Overall, these results agree with many other studies in the literature that have shown differences in the properties and adsorption behavior between hematite particle surfaces compared to goethite particle surfaces. In particular, experimental and theoretical investigations have pointed toward several differences including surface structures, surface hydroxyl group densities, and surface coordination for these two minerals.^47–49 Other differences  between hematite and goethite include heterogeneities of surface structure due to different sample preparations and size-dependent energetics.⁵⁰ Most relevant to this study, is that these differences result in hematite and goethite having different interactions with adsorbates including its interactions with water⁵⁰ as well as inorganic and organic phosphates.^51,52 Furthermore, due to the heterogeneity found for hematite particles relative to goethite, these results can be very sample dependent. Overall, our study points to different interactions of nucleotides with the two different mineral investigated here.

Because of this complexity, it can be difficult to pinpoint the exact reasons behind the origin of the different interactions of these two minerals with adsorbates. These differences are potentially due to the spatial arrangement and interatomic distances between Fe atoms of the different surface planes for hematite and goethite. Specifically, Villalobos and Perez-Gallegos⁵³ observed that for chromate (which behaves similar to phosphate) adsorption to goethite “a predominance of (210) and/or (010) faces explains the high reactivity of low surface area goethite.” The (210) and (010) surfaces which have higher densities of singly-terminated Fe–O sites compared to the (101) and (001) surfaces.

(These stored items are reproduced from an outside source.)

Lemma generate_enums_header_inr (self : generator)
    (members : list (string * json)) (w : world) :
  icons_data self = JObj members ->
  Py.is_dir w (output_dir self) = true ->
  Py.is_dir w (output_dir self ++ ["QtLucideEnums.h"]) = false ->
  generate_enums_header self w
  = (inr tt,
     World (<[output_dir self ++ ["QtLucideEnums.h"]
              := enums_header (PyDict.keys members) (length members)]> (files w))
           (dirs w)
           (stdout w ++ ["Generated " +:+ Py.path_str (output_dir self ++ ["QtLucideEnums.h"])
                         +:+ " with " +:+ PyStr.str_of_nat (length members)
                         +:+ " enum values"])).
Proof.
  intros Hdata Hdir Hfile. unfold generate_enums_header.
  rewrite Hdata. cbn [py_keys py_len].
  rewrite (bind_inr _ _ w w (PyDict.keys members)) by done.
  rewrite (bind_inr _ _ w w (length members)) by done.
  rewrite bind_write_text by (try done; by rewrite parent_snoc).
  rewrite (bind_inr _ _ _ _ (length members)) by done.
  reflexivity.
Qed.

Lemma generate_strings_header_inr (self : generator)
    (members : list (string * json)) (w : world) :
  icons_data self = JObj members ->
  Py.is_dir w (output_dir self) = true ->
  Py.is_dir w (output_dir self ++ ["QtLucideStrings.h"]) = false ->
  generate_strings_header self w
  = (inr tt,
     World (<[output_dir self ++ ["QtLucideStrings.h"]
              := strings_header (PyDict.keys members)]> (files w))
           (dirs w)
           (stdout w ++ ["Generated "
                         +:+ Py.path_str (output_dir self ++ ["QtLucideStrings.h"])
                         +:+ " with " +:+ PyStr.str_of_nat (length members)
                         +:+ " string mappings"])).
Proof.
  intros Hdata Hdir Hfile. unfold generate_strings_header.
  rewrite Hdata. cbn [py_keys py_len].
  rewrite (bind_inr _ _ w w (PyDict.keys members)) by done.
  rewrite bind_write_text by (try done; by rewrite parent_snoc).
  rewrite (bind_inr _ _ _ _ (length members)) by done.
  reflexivity.
Qed.

(** X5: A run of the header generator on a store that holds an [icons]
    object: the output directory is made, the two headers are written
    with the texts of the catalog's names, nothing else is written, and
    the exit status is 0. *)
Theorem generate_headers_run (json_load : string -> option json)
    (program metadata_dir output_dir : string) (w : world)
    (text : string) (data : json) (members : list (string * json)) :
  let md := Py.of_path metadata_dir in
  let out := Py.of_path output_dir in
  files w !! (md ++ ["icons.json"]) = Some text ->
  json_load text = Some data ->
  Json.member "icons" data = Some (JObj members) ->
  (forall q, q ∈ Py.ancestors out -> Py.is_file w q = false) ->
  Py.is_dir w (out ++ ["QtLucideEnums.h"]) = false ->
  Py.is_dir w (out ++ ["QtLucideStrings.h"]) = false ->
  exists w',
    Py.run (main json_load [program; metadata_dir; output_dir]) w = Py.Outcome 0 None w'
    /\ files w'
       = <[out ++ ["QtLucideStrings.h"] := strings_header (PyDict.keys members)]>
           (<[out ++ ["QtLucideEnums.h"]
              := enums_header (PyDict.keys members) (length members)]> (files w))
    /\ dirs w' = list_to_set (Py.ancestors out) ∪ dirs w.
Proof.
  intros md out Hfile Hload Hicons Hfree Henums Hstrings.
  unfold Py.run, main, init.
  erewrite bind_inr; [|by eapply load_metadata_inr].
  unfold generate_headers. cbn [GenerateHeaders.output_dir].
  erewrite bind_inr; [|by apply mkdir_p_inr].
  erewrite bind_inr.
  2:{ apply (generate_enums_header_inr _ members); [done| |].
      - apply is_dir_after_mkdir.
      - by apply is_dir_child_after_mkdir. }
  erewrite bind_inr.
  2:{ apply (generate_strings_header_inr _ members); [done| |].
      - apply is_dir_after_mkdir.
      - by apply (is_dir_child_after_mkdir _ _ w). }
  eexists. split_and!; reflexivity.
Qed.

End HeaderMain.

Section HeaderMainExamples.
Import GenerateHeaders.

Lemma generate_headers_run_witness :
  let w := World {[ ["meta"; "icons.json"] := "{}" ]} ∅ [] in
  let load := fun _ : string => Some (JObj [("icons", JObj [("zebra", JObj [])])]) in
  exists w',
    Py.run (main load ["generate_headers.py"; "meta"; "include/QtLucide"]) w
    = Py.Outcome 0 None w'
    /\ files w'
       = <[["include"; "QtLucide"; "QtLucideStrings.h"] := strings_header ["zebra"]]>
           (<[["include"; "QtLucide"; "QtLucideEnums.h"] := enums_header ["zebra"] 1]>
              (files w))
    /\ dirs w' = list_to_set (Py.ancestors ["include"; "QtLucide"]) ∪ dirs w.
Proof.
  intros w load.
  apply (generate_headers_run load "generate_headers.py" "meta" "include/QtLucide" w "{}"
           (JObj [("icons", JObj [("zebra", JObj [])])]) [("zebra", JObj [])]).
  - reflexivity.
  - reflexivity.
  - reflexivity.
  - intros q Hq. apply list_elem_of_In in Hq. vm_compute in Hq.
    destruct Hq as [<-|[<-|[]]]; vm_compute; reflexivity.
  - vm_compute. reflexivity.
  - vm_compute. reflexivity.
Defined.

Lemma py_getitem_missing (data : json) (key : string) (w : world) :
  Json.member key data = None ->
  exists e, (e = KeyError key \/ e = TypeError) /\ py_getitem data key w = (inl e, w).
Proof.
  destruct data; cbn [Json.member py_getitem]; try (exists TypeError; by auto).
  intros ->. exists (KeyError key). by auto.
Qed.

(** X6: A store that cannot be decoded, or that has no [icons] member, stops
    both generators with exit status 1 before anything is made or
    written: the world after the run is the world before it. *)
Theorem malformed_metadata_store (json_load : string -> option json)
    (program metadata_dir : string) (w : world) (text : string) :
  files w !! (Py.of_path metadata_dir ++ ["icons.json"]) = Some text ->
  (json_load text = None ->
   forall e, e = JSONDecodeError (Py.of_path metadata_dir ++ ["icons.json"]) ->
     (forall output_dir,
         Py.run (main json_load [program; metadata_dir; output_dir]) w
         = Py.Outcome 1 (Some e) w)
     /\ (forall svg_dir output_file,
            Py.run (GenerateQrc.main json_load
                      [program; metadata_dir; svg_dir; output_file]) w
            = Py.Outcome 1 (Some e) w))
  /\ (forall data,
         json_load text = Some data ->
         Json.member "icons" data = None ->
         exists e,
           (e = KeyError "icons" \/ e = TypeError)
           /\ (forall output_dir,
                  Py.run (main json_load [program; metadata_dir; output_dir]) w
                  = Py.Outcome 1 (Some e) w)
           /\ (forall svg_dir output_file,
                  Py.run (GenerateQrc.main json_load
                            [program; metadata_dir; svg_dir; output_file]) w
                  = Py.Outcome 1 (Some e) w)).
Proof.
  intros Hfile.
  assert (forall e,
             (forall output_dir,
                 load_metadata json_load (init metadata_dir output_dir) w = (inl e, w)) ->
             (forall svg_dir output_file,
                 GenerateQrc.load_metadata json_load
                   (GenerateQrc.init metadata_dir svg_dir output_file) w = (inl e, w)) ->
             e <> SystemExit 1 -> (forall code, e <> SystemExit code) ->
             (forall output_dir,
                 Py.run (main json_load [program; metadata_dir; output_dir]) w
                 = Py.Outcome 1 (Some e) w)
             /\ (forall svg_dir output_file,
                    Py.run (GenerateQrc.main json_load
                              [program; metadata_dir; svg_dir; output_file]) w
                    = Py.Outcome 1 (Some e) w)) as Hruns.
  { intros e Hh Hq _ Hexit. split.
    - intros output_dir. unfold Py.run, main.
      rewrite (bind_inl _ _ w w e (Hh output_dir)).
      destruct e; try done. by destruct (Hexit code).
    - intros svg_dir output_file. unfold Py.run, GenerateQrc.main.
      rewrite (bind_inl _ _ w w e (Hq svg_dir output_file)).
      destruct e; try done. by destruct (Hexit code). }
  split.
  - intros Hload e ->. apply Hruns; try done.
    + intros output_dir. unfold load_metadata, init. cbn [GenerateHeaders.metadata_dir].
      erewrite bind_inr; [|by apply read_text_inr]. by rewrite Hload.
    + intros svg_dir output_file.
      unfold GenerateQrc.load_metadata, GenerateQrc.init. cbn [GenerateQrc.metadata_dir].
      erewrite bind_inr; [|by apply read_text_inr]. by rewrite Hload.
  - intros data Hload Hmissing.
    destruct (py_getitem_missing data "icons" w Hmissing) as (e & He & Hget).
    exists e. split; [done|]. apply Hruns.
    + intros output_dir. unfold load_metadata, init. cbn [GenerateHeaders.metadata_dir].
      erewrite bind_inr; [|by apply read_text_inr]. rewrite Hload.
      by rewrite (bind_inl _ _ w w e Hget).
    + intros svg_dir output_file.
      unfold GenerateQrc.load_metadata, GenerateQrc.init. cbn [GenerateQrc.metadata_dir].
      erewrite bind_inr; [|by apply read_text_inr]. rewrite Hload.
      by rewrite (bind_inl _ _ w w e Hget).
    + by destruct He as [-> | ->].
    + by destruct He as [-> | ->].
Qed.
(** * A shallow embedding of the Coinut REST client (coinut_api.py)

    The client is a Python 2 class [CoinutAPI].  Every public method
    builds a dict and hands it to [request], which stamps it with the
    method name and a random nonce, serialises it with [json.dumps],
    signs the serialised text with HMAC-SHA256 and posts it.

    Modelling choices, in the order of the file:
    - the Python values that reach [json.dumps] are [pyval]: None,
      bool, int, str, list and dict, the types that the docstrings give
      to the arguments; a dict is an association list in insertion
      order with Python's update rule (an existing key keeps its place,
      a new key goes last);
    - text is a [string] of code points below 256; [json.dumps] (with
      its default [ensure_ascii]) escapes everything outside printable
      ASCII, so the serialised body is plain ASCII and is its own byte
      string;
    - [qty] and [price] are binary64 floats ([spec_float]); the format
      %.8f rounds the exact binary value half-to-even;
    - SHA-256 and HMAC are written out on 32-bit words held in [Z];
    - the interpreter state is a record [World]: the heap of the dict
      objects that [request] may write into (so that the aliasing of
      the default argument is visible), the random source, the log of
      the posted requests and the remote server;
    - a method is a function [World -> outcome A * World]: it returns
      or raises, and leaves a new state. *)

From Stdlib Require Import ZArith NArith List String Ascii Bool Lia QArith Qabs.
From Stdlib Require Import SpecFloat.
Import ListNotations.

Open Scope string_scope.
Open Scope Z_scope.

(** ** Python values *)

#[warnings="-register-all"]
Inductive pyval : Type :=
| VNone
| VBool (b : bool)
| VInt (z : Z)
| VStr (s : string)
| VList (l : list pyval)
| VDict (d : list (string * pyval)).

Definition dict : Type := list (string * pyval).

(** [d[k]], the lookup behind [d[k]] and [k in d]. *)
Fixpoint dict_get (k : string) (d : dict) : option pyval :=
  match d with
  | [] => None
  | (k', v) :: d' => if String.eqb k k' then Some v else dict_get k d'
  end.

(** [d[k] = v]: an existing key is overwritten where it stands, a new
    key is appended. *)
Fixpoint dict_set (k : string) (v : pyval) (d : dict) : dict :=
  match d with
  | [] => [(k, v)]
  | (k', v') :: d' =>
      if String.eqb k k' then (k, v) :: d' else (k', v') :: dict_set k v d'
  end.

Definition dict_keys (d : dict) : list string := map fst d.

(** Number of entries of [d] stored under key [k]. *)
Definition count_key (k : string) (d : dict) : nat :=
  List.length (filter (String.eqb k) (dict_keys d)).

(** A Python dict never holds a key twice. *)
Definition dict_wf (d : dict) : Prop := NoDup (dict_keys d).

(** ** Characters and decimal numerals *)

Definition dquote : ascii := ascii_of_N 34.
Definition backslash : ascii := ascii_of_N 92.

Definition str1 (c : ascii) : string := String c EmptyString.

Definition digit_char (d : Z) : ascii := ascii_of_N (48 + Z.to_N d).
Definition digit_val (c : ascii) : Z := Z.of_N (N_of_ascii c) - 48.

(** The decimal digits of [n], most significant first; [fuel] bounds
    their number. *)
Fixpoint digits_of (fuel : nat) (n : Z) : string :=
  match fuel with
  | O => EmptyString
  | S fuel' =>
      if n <? 10 then str1 (digit_char n)
      else digits_of fuel' (n / 10) ++ str1 (digit_char (n mod 10))
  end.

Definition str_of_nonneg (n : Z) : string := digits_of (S (Z.to_nat (Z.log2 n))) n.

(** [str(z)] for a Python int. *)
Definition str_of_Z (z : Z) : string :=
  if z <? 0 then String (ascii_of_N 45) (str_of_nonneg (- z)) else str_of_nonneg z.

(** The number that a string of digits denotes. *)
Fixpoint horner (acc : Z) (s : string) : Z :=
  match s with
  | EmptyString => acc
  | String c s' => horner (acc * 10 + digit_val c) s'
  end.

Definition hex_digit (n : N) : ascii :=
  if (n <? 10)%N then ascii_of_N (48 + n) else ascii_of_N (87 + n).

(** Two lowercase hexadecimal digits of a byte. *)
Definition hex2 (n : N) : string :=
  String (hex_digit (n / 16)) (String (hex_digit (n mod 16)) EmptyString).
(** * Lowering of the ibis expression graph to a SQL-like relational algebra

    A shallow embedding of [ibis/backends/sql/rewrites.py]: the term graph
    (relations and values), the pointwise lowering rules, the Select-merge
    engine with its blocking check and complexity guard, the CTE extractor
    and the orchestrator [sqlize], followed by the properties of the
    specification that they satisfy or violate. *)

From Stdlib Require Import String List ZArith QArith Bool Arith Lia.
Import ListNotations.
Open Scope string_scope.
Open Scope list_scope.
Open Scope nat_scope.

Set Warnings "-register-all".

(** ** Term graph model *)

(** Python scalars stored in node fields.  A float is carried as an exact
    rational token: the rewrites only move it around. *)
Inductive scalar : Type :=
| SNone
| SBool (b : bool)
| SInt (z : Z)
| SFloat (q : Q)
| SStr (s : string).

(** Class families of the operations that the rewrites only test with
    [isinstance]; the concrete class name is kept beside the family. *)
Inductive kind : Type :=
| KTable | KView | KAggregate | KJoinChain | KSet | KLimit | KRelation
| KCountStar | KCountDistinctStar | KExistsSubquery | KInSubquery | KUnnest
| KImpure | KScalarParameter | KValue.

(** Nodes are immutable terms; structural equality is node identity
    (interning).  The first six constructors and the relation kinds of [Op]
    are relations, the others are values.  Field order is the order of
    [__args__]. *)
Inductive node : Type :=
| Project (parent : node) (values : list (string * node))
| Filter (parent : node) (predicates : list node)
| Sort (parent : node) (keys : list node)
| Sample (parent : node) (fraction : Q) (method : string) (seed : option Z)
| Select (parent : node) (selections : list (string * node))
         (predicates : list node) (sort_keys : list node)
| CTE (parent : node)
| Field (rel : node) (name : string)
| Literal (value : scalar) (dtype : string)
| SortKey (expr : node) (ascending : bool)
| WindowFunction (func : node) (how : string) (start end_ : option node)
                 (group_by order_by : list node)
| First (arg : node) (where_ : option node)
| Last (arg : node) (where_ : option node)
| FirstValue (arg : node)
| LastValue (arg : node)
| Op (k : kind) (cls : string) (attrs : list scalar) (args : list node).

Definition Q_eq_dec (a b : Q) : {a = b} + {a <> b}.
Proof. decide equality; [apply Pos.eq_dec | apply Z.eq_dec]. Defined.

Definition scalar_eq_dec (a b : scalar) : {a = b} + {a <> b}.
Proof.
  decide equality;
    [apply Bool.bool_dec | apply Z.eq_dec | apply Q_eq_dec | apply string_dec].
Defined.

Definition kind_eq_dec (a b : kind) : {a = b} + {a <> b}.
Proof. decide equality. Defined.

(** Structural equality of nodes ([__eq__] / [__hash__] of interned nodes). *)
Fixpoint node_eq_dec (a b : node) {struct a} : {a = b} + {a <> b}.
Proof.
  decide equality;
    try apply string_dec; try apply Bool.bool_dec; try apply Q_eq_dec;
    try apply scalar_eq_dec; try apply kind_eq_dec;
    try (apply list_eq_dec;
         first [ apply node_eq_dec | apply scalar_eq_dec
               | decide equality; first [apply node_eq_dec | apply string_dec]]);
    try (decide equality; first [apply node_eq_dec | apply Z.eq_dec]).
Defined.

Definition node_eqb (a b : node) : bool :=
  if node_eq_dec a b then true else false.

Definition mem (n : node) (l : list node) : bool := existsb (node_eqb n) l.

(** *** [isinstance] tests *)

Definition kind_is_relation (k : kind) : bool :=
  match k with
  | KTable | KView | KAggregate | KJoinChain | KSet | KLimit | KRelation => true
  | _ => false
  end.

Definition is_Relation (n : node) : bool :=
  match n with
  | Project _ _ | Filter _ _ | Sort _ _ | Sample _ _ _ _
  | Select _ _ _ _ | CTE _ => true
  | Op k _ _ _ => kind_is_relation k
  | _ => false
  end.

Definition is_Value (n : node) : bool := negb (is_Relation n).

Definition is_Field (n : node) : bool :=
  match n with Field _ _ => true | _ => false end.

Definition is_Select (n : node) : bool :=
  match n with Select _ _ _ _ => true | _ => false end.

Definition is_CTE (n : node) : bool :=
  match n with CTE _ => true | _ => false end.

Definition is_kind (k0 : kind) (n : node) : bool :=
  match n with
  | Op k _ _ _ => if kind_eq_dec k k0 then true else false
  | _ => false
  end.

Definition is_View : node -> bool := is_kind KView.

Definition is_WindowFunction (n : node) : bool :=
  match n with WindowFunction _ _ _ _ _ _ => true | _ => false end.

(** *** Children and reconstruction *)

Definition opt_list {A : Type} (o : option A) : list A :=
  match o with Some x => [x] | None => [] end.

(** [__children__]: the node arguments, collections flattened, in field
    order and with repetitions. *)
Definition children (n : node) : list node :=
  match n with
  | Project p vs => p :: map snd vs
  | Filter p ps => p :: ps
  | Sort p ks => p :: ks
  | Sample p _ _ _ => [p]
  | Select p sels ps ks => p :: map snd sels ++ ps ++ ks
  | CTE p => [p]
  | Field r _ => [r]
  | Literal _ _ => []
  | SortKey e _ => [e]
  | WindowFunction f _ s e g o => f :: opt_list s ++ opt_list e ++ g ++ o
  | First a w => a :: opt_list w
  | Last a w => a :: opt_list w
  | FirstValue a => [a]
  | LastValue a => [a]
  | Op _ _ _ args => args
  end.

Definition re_node (d : node) (cs : list node) : node * list node :=
  match cs with c :: r => (c, r) | [] => (d, []) end.

Definition re_opt (o : option node) (cs : list node)
  : option node * list node :=
  match o with
  | None => (None, cs)
  | Some d => let (c, r) := re_node d cs in (Some c, r)
  end.

Definition re_list (l : list node) (cs : list node) : list node * list node :=
  (firstn (length l) cs, skipn (length l) cs).

Definition re_dict (d : list (string * node)) (cs : list node)
  : list (string * node) * list node :=
  (combine (map fst d) (firstn (length d) cs), skipn (length d) cs).

(** [node.__recreate__(kwargs)]: the same class and the same non-node fields
    over new children, given in the order of [children]. *)
Definition recreate (n : node) (cs : list node) : node :=
  match n with
  | Project p vs =>
      let (p', r) := re_node p cs in
      let (vs', _) := re_dict vs r in Project p' vs'
  | Filter p ps =>
      let (p', r) := re_node p cs in
      let (ps', _) := re_list ps r in Filter p' ps'
  | Sort p ks =>
      let (p', r) := re_node p cs in
      let (ks', _) := re_list ks r in Sort p' ks'
  | Sample p fr m sd => let (p', _) := re_node p cs in Sample p' fr m sd
  | Select p sels ps ks =>
      let (p', r) := re_node p cs in
      let (sels', r) := re_dict sels r in
      let (ps', r) := re_list ps r in
      let (ks', _) := re_list ks r in Select p' sels' ps' ks'
  | CTE p => let (p', _) := re_node p cs in CTE p'
  | Field r0 nm => let (r', _) := re_node r0 cs in Field r' nm
  | Literal v t => Literal v t
  | SortKey e asc => let (e', _) := re_node e cs in SortKey e' asc
  | WindowFunction f how s e g o =>
      let (f', r) := re_node f cs in
      let (s', r) := re_opt s r in
      let (e', r) := re_opt e r in
      let (g', r) := re_list g r in
      let (o', _) := re_list o r in WindowFunction f' how s' e' g' o'
  | First a w =>
      let (a', r) := re_node a cs in
      let (w', _) := re_opt w r in First a' w'
  | Last a w =>
      let (a', r) := re_node a cs in
      let (w', _) := re_opt w r in Last a' w'
  | FirstValue a => let (a', _) := re_node a cs in FirstValue a'
  | LastValue a => let (a', _) := re_node a cs in LastValue a'
  | Op k c at_ args => let (args', _) := re_list args cs in Op k c at_ args'
  end.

The singly-terminated Fe–O sites are close enough to each other on the (010) surface that bidentate bonding is possible in this case although for phosphate³⁸ and phosphodiesters likely form monodentate complexes.⁵⁴ The number of contiguous singly-coordinated Fe–O groups can control whether or not bidentate bridging complexes form, and Barron and Torrent⁴⁷ have shown that the goethite has surfaces with a higher site densities of these groups.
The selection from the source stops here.